(* ===== verification/SingBox.v ===== *)
(** * Parts of the sing-box configuration

    [internal/singbox]: constants and tags ([singbox.go]), tunnels
    ([tunnel.go], [pool.go]), DNS ([dns.go]), rule sets ([ruleset.go]) and the
    parent aliases of WireGuard endpoints ([chain_alias.go]).  The sing-box
    option structs are records with the fields the generator sets. *)

From Stdlib Require Import Ascii.
From S2P Require Import Prelude GoStd Model GoJson SettingsStore PoolFilter.
#[local] Open Scope Z_scope.

(** ** What this layer asks of others *)

(** A parsed proxy link as far as the generator looks into it: the TLS section
    with its flag that turns certificate checks off. *)
Record Member := MkMember { mb_type : string; mb_insecure : option bool; mb_body : string }.

(** The link parser: [None] for an error and [Some None] for a result that is
    no outbound.  Which servers are admitted is the interface [PoolPolicy]. *)
Class PoolSource := { Parse : string -> option (option Member) }.

(** [url.Parse(raw).Path], if the text parses, and [sha256.Sum256]. *)
Class Platform := {
  URLPath : string -> option string;
  Sum256 : string -> string
}.

(** ** Constants and tags *)
Definition TagDirect : string := "direct-out".
Definition TagDNSIn : string := "dns-in".
Definition TagTProxyIn : string := "tproxy-in".
Definition TagDNSUpstream : string := "upstream".
Definition TagDNSBootstrap : string := "bootstrap".
Definition TagDNSFakeIP : string := "fakeip".
Definition tproxyListen : string := "127.0.0.1".
Definition tproxyPort : Z := 1602.
Definition clashListen : string := "127.0.0.1:9090".
Definition dnsPort : Z := 53.
Definition bootstrapAddr : string := "1.1.1.1".
Definition cacheFile : string := "/var/lib/sing-box/cache.db".
Definition fakeIPTTL : Z := 60.
Definition fakeIPRange : string := "198.18.0.0/15".
Definition communityListURL (key : string) : string :=
  "https://github.com/itdoginfo/allow-domains/releases/latest/download/" +:+ key +:+ ".srs".

Definition TunnelTag (id : string) : string := "tun-" +:+ id.
Definition ChainTag (viaID firstID : string) : string := "chain-" +:+ viaID +:+ "-via-" +:+ firstID.
Definition ruleSetTag (id : string) : string := "rule-" +:+ id.
Definition communityTag (key : string) : string := "list-" +:+ key.
Definition remoteListTag (ruleID : string) (i : nat) : string :=
  "rule-" +:+ ruleID +:+ "-remote-" +:+ Itoa (Z.of_nat i).
Definition plainListTag (ruleID : string) (i : nat) : string :=
  "rule-" +:+ ruleID +:+ "-plain-" +:+ Itoa (Z.of_nat i).
Definition poolMemberTag (tunnelID : string) (i : nat) : string :=
  TunnelTag tunnelID +:+ "-" +:+ Itoa (Z.of_nat i).

(** Types of sing-box objects. *)
Definition TypeDirect : string := "direct".
Definition TypeWireGuard : string := "wireguard".
Definition TypeURLTest : string := "urltest".
Definition TypeSelector : string := "selector".

(** ** Outbounds and endpoints *)
Inductive OutOptions :=
  | ODirect
  | OFields (body : option (list (string * json)))   (** [None]: the text [null] *)
  | OMember (m : Member)
  | OURLTest (outbounds : list string)
  | OSelector (outbounds : list string) (default : string).
Record Outbound := MkOutbound { ob_type : string; ob_tag : string; ob_options : OutOptions }.
Record Endpoint := MkEndpoint { ep_type : string; ep_tag : string; ep_body : option (list (string * json)) }.

Definition poolMaxServers : nat := 64.

Definition singboxTypes (t : string) : option string :=
  if decide (t = TunnelWireGuard) then Some TypeWireGuard
  else if decide (t ∈ [TunnelVLESS; TunnelShadowsocks; TunnelTrojan; TunnelHysteria2; TunnelSOCKS])
  then Some t else None.

(** [singboxType] *)
Definition singboxType (t : Tunnel) (fs : option (list (string * json))) : result string :=
  if decide (t.(t_type) <> TunnelRaw) then
    match singboxTypes t.(t_type) with
    | Some typ => Ok typ
    | None => fail ErrOther "unknown tunnel type"
    end
  else match fs ≫= get_field "type" with
       | None => fail ErrOther "config without type"
       | Some v =>
           match unmarshal_string v with
           | None => fail ErrOther "type is not a string"
           | Some typ => if decide (typ = EmptyString) then fail ErrOther "empty type" else Ok typ
           end
       end.

(** [tunnelOptions] *)
Definition tunnelOptions (t : Tunnel) : result (string * option (list (string * json))) :=
  if decide (t.(t_parsed) = EmptyString) then fail ErrOther "tunnel is not parsed"
  else match GoJson.parse t.(t_parsed) ≫= unmarshal_fields with
       | None => fail ErrOther "tunnel config is not an object"
       | Some fs =>
           typ ← singboxType t fs;
           Ok (typ, delete_field "tag" <$> (delete_field "type" <$> fs))
       end.

(** [chainEndpoint]; assigning into the nil map that a [null] config leaves
    would panic. *)
Definition chainEndpoint (via : Tunnel) (tag detour : string) : result Endpoint :=
  '(typ, body) ← tunnelOptions via;
  if decide (typ <> TypeWireGuard) then fail ErrOther "second link is not WireGuard"
  else match body with
       | None => fail ErrOther "panic: nil map"
       | Some fs => Ok (MkEndpoint typ tag (Some (set_field "detour" (JStr detour) fs)))
       end.

Section pool.
Context `{PoolPolicy} `{PoolSource}.

(** [selectPoolServers]: the first [poolMaxServers] distinct admitted links. *)
Fixpoint select_loop (countries : list string) (pool : list PoolServer) (seen : list string) (uniq : list PoolServer)
  : list PoolServer :=
  match pool with
  | [] => uniq
  | s :: pool =>
      if decide (s.(ps_url) = EmptyString \/ s.(ps_url) ∈ seen \/ Allows countries s = false)
      then select_loop countries pool seen uniq
      else
        let uniq := uniq ++ [s] in
        if decide (length uniq = poolMaxServers) then uniq
        else select_loop countries pool (s.(ps_url) :: seen) uniq
  end.
Definition selectPoolServers (pool : list PoolServer) (countries : list string) : list PoolServer :=
  select_loop countries pool [] [].

(** [PoolMembers]: the tag and the server of each position. *)
Definition PoolMembers (t : Tunnel) (countries : list string) : list (string * PoolServer) :=
  map (fun p => (poolMemberTag t.(t_id) p.1, p.2)) (enum 0 (selectPoolServers t.(t_pool) countries)).

(** [forceCertVerify] *)
Definition forceCertVerify (m : Member) : Member :=
  match m.(mb_insecure) with
  | Some true => MkMember m.(mb_type) (Some false) m.(mb_body)
  | _ => m
  end.

Definition pool_member (id : string) (p : nat * PoolServer) : option Outbound :=
  match Parse p.2.(ps_url) with
  | Some (Some m) => let m := forceCertVerify m in
                     Some (MkOutbound m.(mb_type) (poolMemberTag id p.1) (OMember m))
  | _ => None
  end.

(** [buildPool]: [None] when no member is usable. *)
Definition buildPool (t : Tunnel) (countries : list string) : option (list Outbound) :=
  let out := omap (pool_member t.(t_id)) (enum 0 (selectPoolServers t.(t_pool) countries)) in
  if decide (out = [] ) then None
  else Some (out ++ [MkOutbound TypeURLTest (TunnelTag t.(t_id)) (OURLTest (map ob_tag out))]).

Record BuiltTunnels := MkTunnels {
  tu_endpoints : list Endpoint;
  tu_outbounds : list Outbound;
  tu_skipped : list string
}.

(** The body of the loop of [buildTunnels]. *)
Definition add_tunnel (countries : list string) (acc : BuiltTunnels) (t : Tunnel) : result BuiltTunnels :=
  if negb t.(t_enabled) then Ok acc
  else if decide (t.(t_source) = SourcePool) then
    match buildPool t countries with
    | None => Ok (MkTunnels acc.(tu_endpoints) acc.(tu_outbounds) (t.(t_id) :: acc.(tu_skipped)))
    | Some group => Ok (MkTunnels acc.(tu_endpoints) (acc.(tu_outbounds) ++ group) acc.(tu_skipped))
    end
  else
    '(typ, body) ← tunnelOptions t;
    if decide (typ = TypeWireGuard)
    then Ok (MkTunnels (acc.(tu_endpoints) ++ [MkEndpoint typ (TunnelTag t.(t_id)) body])
                       acc.(tu_outbounds) acc.(tu_skipped))
    else Ok (MkTunnels acc.(tu_endpoints)
                       (acc.(tu_outbounds) ++ [MkOutbound typ (TunnelTag t.(t_id)) (OFields body)])
                       acc.(tu_skipped)).

Fixpoint fold_result {A B} (f : B -> A -> result B) (acc : B) (l : list A) : result B :=
  match l with
  | [] => Ok acc
  | x :: l => acc ← f acc x; fold_result f acc l
  end.

Definition buildTunnels (l : list Tunnel) (countries : list string) : result BuiltTunnels :=
  fold_result (add_tunnel countries) (MkTunnels [] [] []) l.
End pool.

(** ** Aliases of WireGuard parents *)
Section alias.
Context `{Platform}.
Definition wireGuardParentTag (parent : string) : string := "wg-parent-" +:+ EncodeToHex (Sum256 parent).

(** The struct [peer] decoded from an endpoint's body. *)
Definition decode_address (v : json) : option string :=
  match v with
  | JNull => Some EmptyString
  | JObj l => foldl (fun acc v => match acc, v with
                                  | Some a, JNull => Some a
                                  | Some _, JStr s => Some s
                                  | _, _ => None
                                  end) (Some EmptyString) (struct_field "address" l)
  | _ => None
  end.
Definition decode_detour (l : list (string * json)) : option string :=
  foldl (fun acc v => match acc, v with
                      | Some a, JNull => Some a
                      | Some _, JStr s => Some s
                      | _, _ => None
                      end) (Some EmptyString) (struct_field "detour" l).
Definition decode_peers (l : list (string * json)) : option (list string) :=
  foldl (fun acc v => match acc, v with
                      | Some _, JNull => Some []
                      | Some _, JArr l => mapM decode_address l
                      | _, _ => None
                      end) (Some []) (struct_field "peers" l).
Definition decode_peer (body : option (list (string * json))) : option (string * list string) :=
  match body with
  | None => Some (EmptyString, [])
  | Some l => d ← decode_detour l; ps ← decode_peers l; Some (d, ps)
  end.

Definition is_hostname (address : string) : bool :=
  bool_decide (address <> EmptyString) && bool_decide (ParseAddr address = None).

Record AliasAcc := MkAlias {
  al_used : list string;
  al_aliases : list (string * string);    (** parent, alias *)
  al_endpoints : list Endpoint;
  al_outbounds : list Outbound
}.

Definition alias_step (parents : list string) (acc : AliasAcc) (ep : Endpoint) : result AliasAcc :=
  let keep := MkAlias acc.(al_used) acc.(al_aliases) (acc.(al_endpoints) ++ [ep]) acc.(al_outbounds) in
  if decide (ep.(ep_type) <> TypeWireGuard) then Ok keep
  else match decode_peer ep.(ep_body) with
  | None => fail ErrOther "decode WireGuard endpoint"
  | Some (detour, peers) =>
      if negb (bool_decide (detour ∈ parents)) || negb (existsb is_hostname peers) then Ok keep
      else
        let relink alias used aliases outs :=
          Ok (MkAlias used aliases
                (acc.(al_endpoints) ++ [MkEndpoint ep.(ep_type) ep.(ep_tag)
                   (set_field "detour" (JStr alias) <$> ep.(ep_body))]) outs) in
        match list_find (fun p => p.1 = detour) acc.(al_aliases) with
        | Some (_, (_, alias)) => relink alias acc.(al_used) acc.(al_aliases) acc.(al_outbounds)
        | None =>
            let alias := wireGuardParentTag detour in
            if decide (alias ∈ acc.(al_used)) then fail ErrOther "alias tag collision"
            else relink alias (alias :: acc.(al_used)) ((detour, alias) :: acc.(al_aliases))
                   (acc.(al_outbounds) ++ [MkOutbound TypeSelector alias (OSelector [detour] detour)])
        end
  end.

Definition stabilizeWireGuardDetours (eps : list Endpoint) (obs : list Outbound)
  : result (list Endpoint * list Outbound) :=
  let parents := map ep_tag (filter (fun e => e.(ep_type) = TypeWireGuard) eps) in
  let used := TagDirect :: map ep_tag eps ++ map ob_tag obs in
  acc ← fold_result (alias_step parents) (MkAlias used [] [] obs) eps;
  Ok (acc.(al_endpoints), acc.(al_outbounds)).
End alias.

======

Goal of the exercise: From the data above, return every line from the line that has "(acc.(tu_outbounds) ++ [MkOutbound" up to and including the line that has "Definition buildTunnels (l", exactly.

Solution below:
                       (acc.(tu_outbounds) ++ [MkOutbound typ (TunnelTag t.(t_id)) (OFields body)])
                       acc.(tu_skipped)).

Fixpoint fold_result {A B} (f : B -> A -> result B) (acc : B) (l : list A) : result B :=
  match l with
  | [] => Ok acc
  | x :: l => acc ← f acc x; fold_result f acc l
  end.

Definition buildTunnels (l : list Tunnel) (countries : list string) : result BuiltTunnels :=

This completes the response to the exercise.